■ Source information:
(** C28: what [fetchGraph] and [fetchGraphOnDepth] fetch from a store.  Both fail as
    [getNode] does when the root has no node.  With a depth limit the recursion ends
    after at most that many levels: it gives the leaf of the root unfolded to that
    depth, one sub-leaf per link under the link's name, or [UNRESOLVED_LINK] when,
    depth first in the order of the names, it reaches a link that cannot be resolved,
    and nothing else ([DUPLICATE_LEAF] cannot happen).  Without a limit, too, it gives
    nothing else: it ends with the unfolding exactly when there is one, and with
    [UNRESOLVED_LINK] exactly when it reaches a broken link; it ends on every graph
    without an infinite path, and on a graph that has one (a cycle) it never ends
    unless it reaches a broken link first. *)
Theorem fetch_graph_spec cid s : let getter := λ c, getNode c s in
  match getNode cid s with
  | thrown => False
  | failed e => ∀ fuel, fetchGraph fuel cid s = Some (failed e) ∧ ∀ depth, fetchGraphOnDepth fuel cid depth s = Some (failed e)
  | returned root =>
      (∀ depth fuel, 0 ≤ depth < 2 ^ 64 → depth ≤ Z.of_nat fuel →
         ∃ r, fetchGraphOnDepth fuel cid depth s = Some r ∧
           match r with
           | returned leaf => unfolds getter (Some depth) root leaf
           | failed e => e = UNRESOLVED_LINK ∧ broken getter (Some depth) root
           | thrown => False
           end) ∧
      (∀ fuel, match fetchGraph fuel cid s with
         | Some (returned leaf) => unfolds getter None root leaf
         | Some (failed e) => e = UNRESOLVED_LINK ∧ broken getter None root
         | Some thrown => False
         | None => True
         end) ∧
      (∀ leaf, unfolds getter None root leaf →
         ∃ k, ∀ fuel, (k ≤ fuel)%nat → fetchGraph fuel cid s = Some (returned leaf)) ∧
      (broken getter None root → ∃ k, ∀ fuel, (k ≤ fuel)%nat → fetchGraph fuel cid s = Some (failed UNRESOLVED_LINK)) ∧
      (Acc (linked getter) root → ∃ k, ∀ fuel, (k ≤ fuel)%nat → fetchGraph fuel cid s ≠ None) ∧
      (¬ Acc (linked getter) root → ¬ broken getter None root → ∀ fuel, fetchGraph fuel cid s = None)
  end.
Proof.
  cbv zeta. unfold fetchGraphOnDepth, fetchGraph, fetchGraphOnDepth_with. destruct (getNode cid s) as [root|e|] eqn:Hroot; [|done|by apply getNode_returns in Hroot].
  pose proof (getNode_named _ _ _ Hroot) as Hn.
  assert (∀ c m, getNode c s = returned m → names_ok m) as Hnamed by (intros; by eapply getNode_named).
  assert (∀ c, getNode c s ≠ thrown) as Htotal by (intros; apply getNode_returns).
  pose proof (λ fuel, buildGraph_sound _ Htotal Hnamed fuel root None 0 I Hn) as Hsound.
  pose proof (λ H, settles_verdict _ Htotal Hnamed root H Hn) as Hends. split_and!.
  - intros depth fuel Hd Hf. pose proof (buildGraph_sound _ Htotal Hnamed fuel root (Some depth) 0) as Hv.
    cbn in Hv. rewrite Z.sub_0_r in Hv. specialize (Hv ltac:(lia) Hn).
    destruct (buildGraph _ _ _ _ _ _) as [r|]; cbn [verdict] in Hv; [|lia]. exists r. split; [done|]. by destruct r.
  - intros fuel. exact (Hsound fuel).
  - intros leaf Hu. destruct (Hends (acc_settles _ _ (unfolds_acc _ _ _ Hu))) as [k Hk]. exists k. intros fuel Hf.
    destruct (Hk fuel Hf) as (r & -> & Hv). destruct r as [leaf'|e|]; [|by destruct Hv as [_ Hb%(unfolds_not_broken _ _ _ _ Hu)]|done].
    by rewrite (unfolds_det _ _ _ _ Hu _ Hv).
  - intros Hb. destruct (Hends (broken_settles _ Htotal Hnamed _ Hb)) as [k Hk]. exists k. intros fuel Hf.
    destruct (Hk fuel Hf) as (r & -> & Hv). destruct r as [leaf|e|]; [by apply unfolds_not_broken in Hv|by destruct Hv as [-> _]|done].
  - intros Ha. destruct (Hends (acc_settles _ _ Ha)) as [k Hk]. exists k. intros fuel Hf. by destruct (Hk fuel Hf) as (r & -> & _).
  - intros Ha Hb fuel. specialize (Hsound fuel). destruct (buildGraph _ _ _ _ _ _) as [[leaf|e|]|]; [|by destruct Hsound|done..].
    by apply unfolds_acc in Hsound.
Qed.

■ What to work on:
Return each line from the material that includes the string "intros".

■ Output:
  assert (∀ c m, getNode c s = returned m → names_ok m) as Hnamed by (intros; by eapply getNode_named).
  assert (∀ c, getNode c s ≠ thrown) as Htotal by (intros; apply getNode_returns).
  - intros depth fuel Hd Hf. pose proof (buildGraph_sound _ Htotal Hnamed fuel root (Some depth) 0) as Hv.
  - intros fuel. exact (Hsound fuel).
  - intros leaf Hu. destruct (Hends (acc_settles _ _ (unfolds_acc _ _ _ Hu))) as [k Hk]. exists k. intros fuel Hf.
  - intros Hb. destruct (Hends (broken_settles _ Htotal Hnamed _ Hb)) as [k Hk]. exists k. intros fuel Hf.
  - intros Ha. destruct (Hends (acc_settles _ _ Ha)) as [k Hk]. exists k. intros fuel Hf. by destruct (Hk fuel Hf) as (r & -> & _).
  - intros Ha Hb fuel. specialize (Hsound fuel). destruct (buildGraph _ _ _ _ _ _) as [[leaf|e|]|]; [|by destruct Hsound|done..].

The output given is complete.